What physicians get wrong about the ASC migration

Advertisement

Many physicians who could be thriving in the outpatient setting aren’t, according to Marcelo Hochman, MD. 

Dr. Hochman, a Charleston-based independent physician and former president of the Independent Doctors of South Carolina, says it’s a psychological barrier that holds most physicians back, rather than clinical readiness or capital.

The most common mistake physician leaders make when considering moving their work outpatient is “thinking [they] have to replicate a big system,” Dr. Hochman told Becker’s.

“You don’t have to build a surgery center with ten operating rooms,” he said. “You can have a GI endoscopy suite with two rooms, or a birthing center instead of a giant labor and delivery unit.”

Smaller, single-specialty ASCs might even have a competitive edge in certain markets, Benjamin Stein, MD, an orthopedic surgeon who co-founded and is now chairman of ASC development group Capital Surgical Solutions, told Becker’s in 2024

“A lot of the larger surgery centers, many of them are broad, multispecialty centers, which I think is a significant flaw in some respects, because when you’re trying to get ahead, it’s all about routine,” he said. “If you look at it from a clinical perspective, catering to the clinical deployment of a single specialty means your staff — your sterilization departments, both operating room and recovery staff, anesthesia staff — will all be much more knowledgeable, efficient and targeted in the care they provide if they can focus on one specialty.”
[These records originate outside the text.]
Lemma array_sort_perm l : array_sort cmp l ≡ₚ l.
Proof.
  induction l as [|x l IH]; simpl; [done|].
  rewrite sort_insert_perm. by rewrite IH.
Qed.

Lemma array_sort_nil l : array_sort cmp l = [] ↔ l = [].
Proof.
  split; [|by intros ->].
  intros H. apply Permutation_nil_r. rewrite <- H. by rewrite array_sort_perm.
Qed.

Lemma array_sort_length l : length (array_sort cmp l) = length l.
Proof. by rewrite array_sort_perm. Qed.
End Sorting.

Lemma sort_insert_sorted x l :
  Sorted page_le l → Sorted page_le (sort_insert by_page x l).
Proof.
  induction 1 as [|y l Hl IH Hhd]; simpl.
  - by repeat constructor.
  - destruct (by_page x y <=? 0) eqn:E.
    + apply Z.leb_le in E. constructor; [by constructor|].
      constructor. unfold page_le, by_page in *. lia.
    + apply Z.leb_gt in E. constructor; [done|].
      destruct Hhd as [|z l' Hyz]; simpl.
      * constructor. unfold page_le, by_page in *. lia.
      * destruct (by_page x z <=? 0); constructor;
          unfold page_le, by_page in *; lia.
  Qed.

Lemma array_sort_sorted l : Sorted page_le (array_sort by_page l).
Proof.
  induction l as [|x l IH]; simpl; [constructor|].
  by apply sort_insert_sorted.
Qed.

(** The sort is stable: the balloons of one page keep their order. *)
Lemma sort_insert_stable p x l :
  filter (λ y, page_num y = p) (sort_insert by_page x l)
  = filter (λ y, page_num y = p) (x :: l).
Proof.
  induction l as [|y l IH]; simpl; [done|].
  destruct (by_page x y <=? 0) eqn:E; [done|].
  apply Z.leb_gt in E. unfold by_page in E.
  rewrite (filter_cons _ y (sort_insert _ _ _)), IH.
  rewrite !filter_cons.
  repeat case_decide; try done; lia.
Qed.

Lemma array_sort_stable p l :
  filter (λ y, page_num y = p) (array_sort by_page l)
  = filter (λ y, page_num y = p) l.
Proof.
  induction l as [|x l IH]; simpl; [done|].
  rewrite sort_insert_stable, !filter_cons. by rewrite IH.
Qed.

(** ** The balloon mapping *)

Lemma find_inherited (k : string) :
  list_find (λ p : string * option Z, p.1 = k) object_prototype = None
  ↔ inherited k = false.
Proof.
  unfold inherited. rewrite bool_decide_eq_false, list_find_None, Forall_forall.
  rewrite list_elem_of_fmap. split.
  - intros H (p & -> & Hp). by apply (H p).
  - intros H p Hp Hk. apply H. by exists p.
Qed.

Lemma get_property_own {A} (m : gmap string A) (k : string) :
  inherited k = false →
  get_property m k = match m !! k with Some a => Own a | None => Absent end.
Proof.
  intros H%find_inherited. unfold get_property. by rewrite H.
Qed.

Lemma kept_spec k b :
  kept k b = true ↔
  truthy (balloon_number b) = true ∧ page_truthy (page b) = true
  ∧ is_Some (bbox b) ∧ js_String (balloon_number b) = k.
Proof.
  unfold kept, invalid_balloon.
  rewrite andb_true_iff, negb_true_iff, !orb_false_iff, !negb_false_iff,
    !bool_decide_eq_true.
  naive_solver.
Qed.

(** No own property of the mapping has a name objects inherit. *)
Definition own_names (m : gmap string (list Balloon)) : Prop :=
  ∀ k, is_Some (m !! k) → inherited k = false.

Lemma push_under_done m k b :
  own_names m →
  match push_under m k b with
  | Done m' =>
      (inherited k = false ∨ is_Some (m !! k))
      ∧ m' = <[k := (default [] (m !! k) ++ [b])%list]> m ∧ own_names m'
  | Thrown _ => inherited k = true ∧ m !! k = None
  end.
Proof.
  intros Hm. unfold push_under, get_property.
  destruct (m !! k) as [l|] eqn:E.
  - split; [by eauto|]. split; [done|].
    intros k' Hk'. destruct (decide (k' = k)) as [->|Hne]; [apply Hm; by eauto|].
    rewrite lookup_insert_ne in Hk' by done. by apply Hm.
  - destruct (list_find _ object_prototype) as [[i [name length]]|] eqn:Ef.
    + split; [|done]. destruct (inherited k) eqn:Ei; [done|].
      apply find_inherited in Ei. congruence.
    + apply find_inherited in Ef. split; [by left|]. split; [done|].
      intros k' Hk'. destruct (decide (k' = k)) as [->|Hne]; [done|].
      rewrite lookup_insert_ne in Hk' by done. by apply Hm.
Qed.

Lemma add_balloon_lookup m b m' k :
  own_names m →
  add_balloon m (Some b) = Done m' →
  own_names m'
  ∧ m' !! k = if kept k b then Some (default [] (m !! k) ++ [b])%list else m !! k.
Proof.
  intros Hm. unfold add_balloon, kept.
  destruct (invalid_balloon b); simpl; [by intros [= <-]|].
  pose proof (push_under_done m (js_String (balloon_number b)) b Hm) as H.
  destruct (push_under _ _ _) as [m1|]; [|done].
  intros [= <-]. destruct H as (_ & -> & Hn). split; [done|].
  case_bool_decide as Hk.
  - subst k. by rewrite lookup_insert_eq.
  - by rewrite lookup_insert_ne.
Qed.
Lemma split_none c s : c ∉ s → split c s = [s].
Proof.
  induction s as [|x s IH]; simpl; [done|]. intros H.
  destruct (N.eqb_spec x c); [set_solver|]. rewrite IH by set_solver. done.
Qed.
Lemma split_app c s t : c ∉ s → split c (s ++ c :: t) = s :: split c t.
Proof.
  induction s as [|x s IH]; simpl; [by rewrite N.eqb_refl|]. intros H.
  destruct (N.eqb_spec x c); [set_solver|]. rewrite IH by set_solver. done.
Qed.
Lemma split_nonempty c s : split c s ≠ [].
Proof. destruct s as [|x s]; simpl; [done|]. destruct (N.eqb x c), (split c s); done. Qed.
Lemma join_split c s : join [c] (split c s) = s.
Proof.
  induction s as [|x s IH]; simpl; [done|]. pose proof (split_nonempty c s) as Hne.
  destruct (split c s) as [|w ws]; [done|].
  destruct (N.eqb_spec x c) as [->|]; [by rewrite <- IH|].
  rewrite <- IH. by destruct ws.
Qed.
Lemma split_notin c s w : w ∈ split c s → c ∉ w.
Proof.
  revert w. induction s as [|x s IH]; intros w; simpl.
  - intros ->%list_elem_of_singleton. apply not_elem_of_nil.
  - destruct (N.eqb_spec x c) as [He|Hne].
    + intros [->|?]%elem_of_cons; [apply not_elem_of_nil|auto].
    + destruct (split c s) as [|w' ws] eqn:Es; intros [->|Hw]%elem_of_cons.
      * by intros [?|?%elem_of_nil]%elem_of_cons.
      * by apply elem_of_nil in Hw.
      * intros [?|Hc]%elem_of_cons; [done|]. apply (IH w'); [set_solver|done].
      * apply IH. set_solver.
Qed.


Lemma allZeros_replicate s : allZeros s = true ↔ s = replicate (length s) cZero.
Proof.
  induction s as [|c s IH]; simpl; [done|]. rewrite andb_true_iff, IH, N.eqb_eq.
  split; [intros [-> <-]; done|intros [= -> ->]; by rewrite length_replicate].
Qed.
Lemma allZeros_elem s c : c ∈ s → c ≠ cZero → allZeros s = false.
Proof.
  intros Hc Hne. apply not_true_iff_false. intros He%allZeros_replicate.
  rewrite He in Hc. by apply elem_of_replicate in Hc as [? ?].
Qed.

(** Every text is a stem without a final zero followed by zeros. *)
Lemma strip_decompose s : ∃ t k, s = t ++ replicate k cZero ∧
  (t = [] ∨ ∃ t' c, t = t' ++ [c] ∧ c ≠ cZero).
Proof.
  induction s as [|c s IH] using rev_ind; [exists [], O; eauto|].
  destruct (decide (c = cZero)) as [->|Hc].
  - destruct IH as (t & k & -> & Ht). exists t, (S k). split; [|done].
    rewrite replicate_S_end. by rewrite app_assoc.
  - exists (s ++ [c]), O. simpl. rewrite app_nil_r. eauto 6.
Qed.

Lemma dotZeros_elem s c : s ≠ [] → c ∈ tail s → c ≠ cZero → dotZeros s = false.
Proof.
  destruct s as [|x s]; [done|]. simpl. intros _ Hc Hne.
  unfold dotZeros, zeros1. rewrite (allZeros_elem (x :: s) c), (allZeros_elem s c) by set_solver.
  by rewrite !andb_false_r.
Qed.
Lemma test_free r s : free r None s → test r s = false.
Proof.
  unfold test. generalize (@None N). induction s as [|c s IH]; intros prev Hf; simpl; destruct (exec r prev _) as [[]|] eqn:E; try done.
  - apply exec_Some in E as (m & Hm & Hmt & _). by destruct (Hf [] _ eq_refl m _ Hm).
  - apply exec_Some in E as (m & Hm & Hmt & _). by destruct (Hf [] _ eq_refl m _ Hm).
  - apply IH. by apply (free_app _ _ [c]) in Hf.
Qed.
That sharpened focus creates an opportunity for physicians to match infrastructure to their patient volume and specialty, without shouldering the overhead or complexity of a full-scale hospital department. But all-or-nothing thinking prevents some physicians from ever getting started, Dr. Hochman said.

“The perception that it’s either too risky or too operationally overwhelming — that you’d have to duplicate something massive — just isn’t accurate,” he said.

The second major misconception, Dr. Hochman said, is that physicians aren’t equipped for the business side of outpatient ownership. He acknowledges there’s a kernel of truth there — medical school provides little to no business training (only 18% of physicians receive executive or business training during medical school, according to 2024 survey by Jackson Physician Search and the Medical Group Management Association) — but maintains that the prerequisites for entry are surmountable.

The data support his point. Although consolidation is increasing, as of 2023, about 68% of ASCs remained independently owned, a sign that physician ownership at scale is achievable. 

Other physicians echo the need for better preparation. When asked what gaps exist in medical school curricula, three physicians told Becker’s that communication skills and business sense were most sorely lacking.

Resources do exist for those willing to seek them out. In Kaiser Permanente’s integrated care model, for example, physicians have access to extensive leadership training spanning operations, management, healthcare finance, and change management through an internal “School of Leadership” that often pairs physicians and administrators side-by-side through coursework.

“It’s really about getting into the mindset of wanting to do it. It’s not a clinical decision — it’s a professional one. What kind of practice do you want to have?” Dr. Hochman said.

The consequences of discontentedly staying in a system-employed model can extend well beyond lost revenue and fuel burnout, Dr. Hochman said. 

“Burnout happens when you lose autonomy,” he said. “It’s what people call moral injury: being forced to practice in a way that goes against what you would do if you had total control. Systems try to cure burnout with pottery lessons and work-life balance messaging, but that misses the point entirely. When you’re in control, things feel different.”

The data backs him up. According to a survey from consulting firm Bain & Co., average physician satisfaction in physician-led organizations ranges from roughly 70% to 90%, compared to 50% to 75% in health system-led practices. Nearly 25% of physicians in health system-led organizations said they were considering a change in employers — compared to just 14% in physician-led practices. Of those considering a switch, 37% said they were looking to move to physician-owned settings.

For Dr. Hochman, the question of outpatient migration ultimately comes down to how physicians envision their own careers, not just their clinical capabilities. The tools, partners, and models exist. The harder work is empowering physicians to harness them.